I was just reflecting on my rtorrent slave setup, and thinking how convenient it is to be able to just drop a torrent file in a networked folder, and have an entirely different machine do the dirty work. And of course, it’s even better now that Crux is on that machine, and the network speeds are sky-high.

It’s too bad I can’t do the same trick with a standard http download link, and run something like a console download manager on the same machine. If I could paste a download link into a text file, save it in a watched directory and have another program download it for me … that would be cool.

Funny thing though, I’ve not heard of anything console-based that will do that. I remember a GTK2 download manager somewhere on gtk-apps.org, but I don’t think it really did that. And I’d prefer something console-driven … just because.

I suppose I could jury-rig something with cron and wget (or even axel), and it wouldn’t require too much effort or know-how. But that seems like using a brick to iron a shirt. Rather brutish, really.

If anyone knows of an application that might do something like that — in other words, something that might watch a directory and parse and download links dropped there — I’d be obliged. 🙂

10 thoughts on “I wish I had …

  1. dpick

    Seems like a pretty simple script could accomplish the task. Wget is a built in app for downloading things, why not use it?

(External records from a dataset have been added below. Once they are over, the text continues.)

(** * ArmourEye AI inference service: the vulnerability retrieval and
      correlation engine

    A shallow embedding of [backend/ai/inference/server.py] (module
    [Server]), of the lightweight variant
    [backend/ai/simple_rag_server.py] (module [SimpleRag]) and of the loop
    of [Dataset Creation Code/Python/build_vector_db.py] that prepares the
    documents of the vector database (module [BuildVectorDb]), followed by
    the properties of the engine.

    Modelling conventions.
    - A Python [str] is a [string] holding its UTF-8 bytes.  Equality,
      substring search and lexicographic order on the bytes agree with the
      same operations on code points.
    - A [dict] with string keys that is only looked up is a
      [gmap string _]; a key that is missing is a lookup that yields
      [None].
    - The runtime context of a request is JSON that the schema leaves
      open ([Dict[str, Any]]): its values are in [Py.value], with [None],
      numbers, strings, lists and dicts, and the accesses that raise on a
      value of the wrong type raise in the embedding.
    - A key of a dataset record that is read with a default is a
      [Py.field]: missing, present with [null], or present with a value.
    - A document of the vector store exposes [metadata], a mapping from
      strings to strings.
    - Code that can raise returns a [res]; [try ... except Exception] is a
      match on it.
    - The vector store, the text-generation pipeline, [json.loads] and
      [json.dumps] are collaborators: the first two are functions held by
      the service objects, the decoders and encoders are parameters
      ([JsonDecoder], [SimpleRag.RecordDecoder], [SimpleRag.PayloadEncoder],
      [BuildVectorDb.JsonEncoder]).
    - The master dataset file is given by its lines; the loading of the
      models and of the vector store from disk is outside the embedding:
      the service objects are taken as they are once constructed. *)

From Stdlib Require Import ZArith Floats.
From stdpp Require Import base option list sorting gmap strings pretty.

Open Scope string_scope.

(** ** Python values and helpers *)

Module Py.

(** Exceptions the engine raises or receives from a collaborator. *)
Inductive exn : Type :=
  | HTTPException (status_code : Z) (detail : string)
  | TypeError (msg : string)
  | ValueError (msg : string)
  | AttributeError (msg : string)
  | CollaboratorError (msg : string).

Inductive res (A : Type) : Type :=
  | Ok (a : A)
  | Raise (e : exn).
Arguments Ok {A} a.
Arguments Raise {A} e.

#[global] Instance res_bind : MBind res := λ A B k m,
  match m with
  | Ok a => k a
  | Raise e => Raise e
  end.

#[global] Instance res_ret : MRet res := λ A a, Ok a.

(** [for x in l: ...] with a body that can raise: the results in order, or
    the first exception. *)
Fixpoint for_each {A B} (body : A → res B) (l : list A) : res (list B) :=
  match l with
  | [] => Ok []
  | x :: l' => y ← body x; ys ← for_each body l'; Ok (y :: ys)
  end.

(** [[x for x in l if test(x)]] with a test that can raise. *)
Fixpoint filter_each {A} (test : A → res bool) (l : list A) : res (list A) :=
  match l with
  | [] => Ok []
  | x :: l' =>
      keep ← test x; ys ← filter_each test l'; Ok (if keep : bool then x :: ys else ys)
  end.
(** X17. Without a notifier, and on a client whose [expires_at] is a
    number (the type of [client]), the scheduled cycle never raises.  Either
    it stops after a login that did not succeed, in the state [login] left;
    or it runs the catalog query, in the state the authentication check or
    the successful login left, and claims the offers the query returned one
    after the other: the ledger has gained exactly the ids of the offers for
    which [claim_game] returned [True], in catalog order, none of which was
    in the ledger. *)
Theorem quiet_cycle_never_raises
  (n : channels) (username password : string) (s : client) :
  telegram_notifier n = false ->
  discord_notifier n = false ->
  let a := ensure_authenticated w s in
  let l := login w username password (snd a) in
  let r := check_and_claim_free_games w n username password s in
  fst r = Val tt /\
  ((fst a = Val false /\ (exists m, fst l = Val (false, m)) /\ snd r = snd l) \/
   (exists s' offers,
      ((fst a = Val true /\ s' = snd a) \/
       (fst a = Val false /\ (exists m, fst l = Val (true, m)) /\ s' = snd l)) /\
      fst (get_free_games w s') = Val offers /\
      Forall (fun g => py_in (game_id g) (claimed_games s) = false) offers /\
      claimed_games (snd r)
      = (claimed_games s
         ++ map game_id
              (pick true (claim_outcomes w offers (snd (get_free_games w s')))
                    offers))%list)).
Proof.
  intros Ht Hd a l r. subst a l r.
  assert (Hquiet : forall games,
            Forall (fun g => send_game_claimed_notification n g = Val tt) games).
  { intros games. apply Forall_forall. intros g _.
    unfold send_game_claimed_notification, and_then. now rewrite Ht, Hd. }
  assert (Hgo : forall s1, claimed_games s1 = claimed_games s ->
            let r := (free_games <- get_free_games w ;;
                      claim_and_notify w n free_games) s1 in
            fst r = Val tt /\
            exists offers,
              fst (get_free_games w s1) = Val offers /\
              Forall (fun g => py_in (game_id g) (claimed_games s) = false) offers /\
              claimed_games (snd r)
              = (claimed_games s
                 ++ map game_id
                      (pick true
                         (claim_outcomes w offers (snd (get_free_games w s1)))
                         offers))%list).
  { intros s1 Hs1. cbv zeta. unfold bind.
    destruct (get_free_games_unclaimed s1) as (offers & Ho & Hnew).
    pose proof (get_free_games_keeps_ledger s1) as Hc2.
    destruct (get_free_games w s1) as [o s2]. cbn [fst snd] in *. subst o.
    destruct (claim_and_notify_quiet n offers (Hquiet offers) s2)
      as (_ & Hres & Hledger).
    split; [exact Hres|].
    exists offers. split; [reflexivity|].
    split; [now rewrite <- Hs1|].
    rewrite Hledger, Hc2, Hs1. reflexivity. }
  destruct (ensure_authenticated_effects w s) as (Hv & Hc & _).
  destruct (ensure_authenticated w s) as [b s1] eqn:Hauth. cbn [fst snd] in *.
  destruct Hv as [-> | ->].
  - assert (Hrun : check_and_claim_free_games w n username password s
                   = (free_games <- get_free_games w ;;
                      claim_and_notify w n free_games) s1).
    { unfold check_and_claim_free_games. unfold bind at 1. rewrite Hauth.
      reflexivity. }
    rewrite Hrun. destruct (Hgo s1 Hc) as (Hres & offers & Ho & Hnew & Hl).
    split; [exact Hres|]. right.
    exists s1, offers. split; [left; auto|]. auto.
  - destruct (login_effects s1 username password) as ((b & m & Hl) & Hlc & _).
    destruct (login w username password s1) as [res s2] eqn:Hlogin.
    cbn [fst snd] in *. subst res.
    destruct b.
    + assert (Hrun : check_and_claim_free_games w n username password s
                     = (free_games <- get_free_games w ;;
                        claim_and_notify w n free_games) s2).
      { unfold check_and_claim_free_games. unfold bind at 1. rewrite Hauth.
        unfold bind at 1. cbn [negb]. unfold bind at 1. rewrite Hlogin.
        reflexivity. }
      rewrite Hrun.
      assert (Hc2 : claimed_games s2 = claimed_games s) by congruence.
      destruct (Hgo s2 Hc2) as (Hres & offers & Ho & Hnew & Hled).
      split; [exact Hres|]. right.
      exists s2, offers. split; [right; split; [reflexivity|]; split; eauto|].
      auto.
    + assert (Hrun : check_and_claim_free_games w n username password s
                     = (Val tt, s2)).
      { unfold check_and_claim_free_games. unfold bind at 1. rewrite Hauth.
        unfold bind at 1. cbn [negb]. unfold bind at 1. rewrite Hlogin.
        reflexivity. }
      rewrite Hrun. cbn [fst snd]. split; [reflexivity|].
      left. split; [reflexivity|]. split; eauto.
Qed.

(** ** The authorization code in the redirect URL *)

Lemma append_empty_r (x : string) : (x ++ "")%string = x.
Proof. induction x as [|c x IH]; cbn; [reflexivity | now rewrite IH]. Qed.

Lemma append_assoc (x y z : string) :
  ((x ++ y) ++ z)%string = (x ++ (y ++ z))%string.
Proof. induction x as [|c x IH]; cbn; [reflexivity | now rewrite IH]. Qed.

Lemma string_of_list_ascii_app (l1 l2 : list ascii) :
  string_of_list_ascii (l1 ++ l2)
  = (string_of_list_ascii l1 ++ string_of_list_ascii l2)%string.
Proof. induction l1 as [|c l1 IH]; cbn; [reflexivity | now rewrite IH]. Qed.

(** The piece begun with the characters [cur] (held reversed) and
    continued with [x]. *)
Lemma piece_step (c : ascii) (cur : list ascii) (x : string) :
  (rev_string (c :: cur) ++ x)%string = (rev_string cur ++ String c x)%string.
Proof.
  unfold rev_string. cbn [rev].
  now rewrite string_of_list_ascii_app, append_assoc.
Qed.

Lemma split_from_head (sep : string) (s : string) :
  forall skip cur,
  exists x more, split_from sep skip cur s = (rev_string cur ++ x)%string :: more.
Proof.
  induction s as [|c s IH]; intros skip cur.
  - exists ""%string, []. cbn. now rewrite append_empty_r.
  - cbn [split_from]. destruct skip as [|k]; [|apply IH].
    destruct (starts_with sep (String c s)).
    + exists ""%string. eexists. now rewrite append_empty_r.
    + destruct (IH O (c :: cur)) as (x & more & H).
      exists (String c x), more. now rewrite H, piece_step.
Qed.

    Any program you would find is probably using wget anyway :P.

    Reply
  2. K.Mandla Post author

    Ah, okay. I was a little nervous for a second. 😯 🙂 But yes, it seems like a script or a cron job would do the trick, if properly designed.

    Reply
  3. benny

    You could try fsniper. It watches the given folder and performs actions based on given text file configuration. I think a simple wrapper around wget and cat or something will do. I use it together with firefox download directory for example. Any torrent files land automaticaly in my rtorrent watch directory, openbox/gtk themes unpack to ~/.themes and so on. Oh and of course fsniper is a daemon w/ textfile config

    great blog by the way. I learn a lot from you (I think it is the first time since I started reading ~6month ago, when I think I have something useful to mention :P)

    Reply
  4. Luca

    I used to have RTorrent working on a remote machine, with a watch folder on that machine. I used to scp files over to it, and they were automatically added. I created a script which when given a torrent file as an argument would send it over and delete it on the local machine.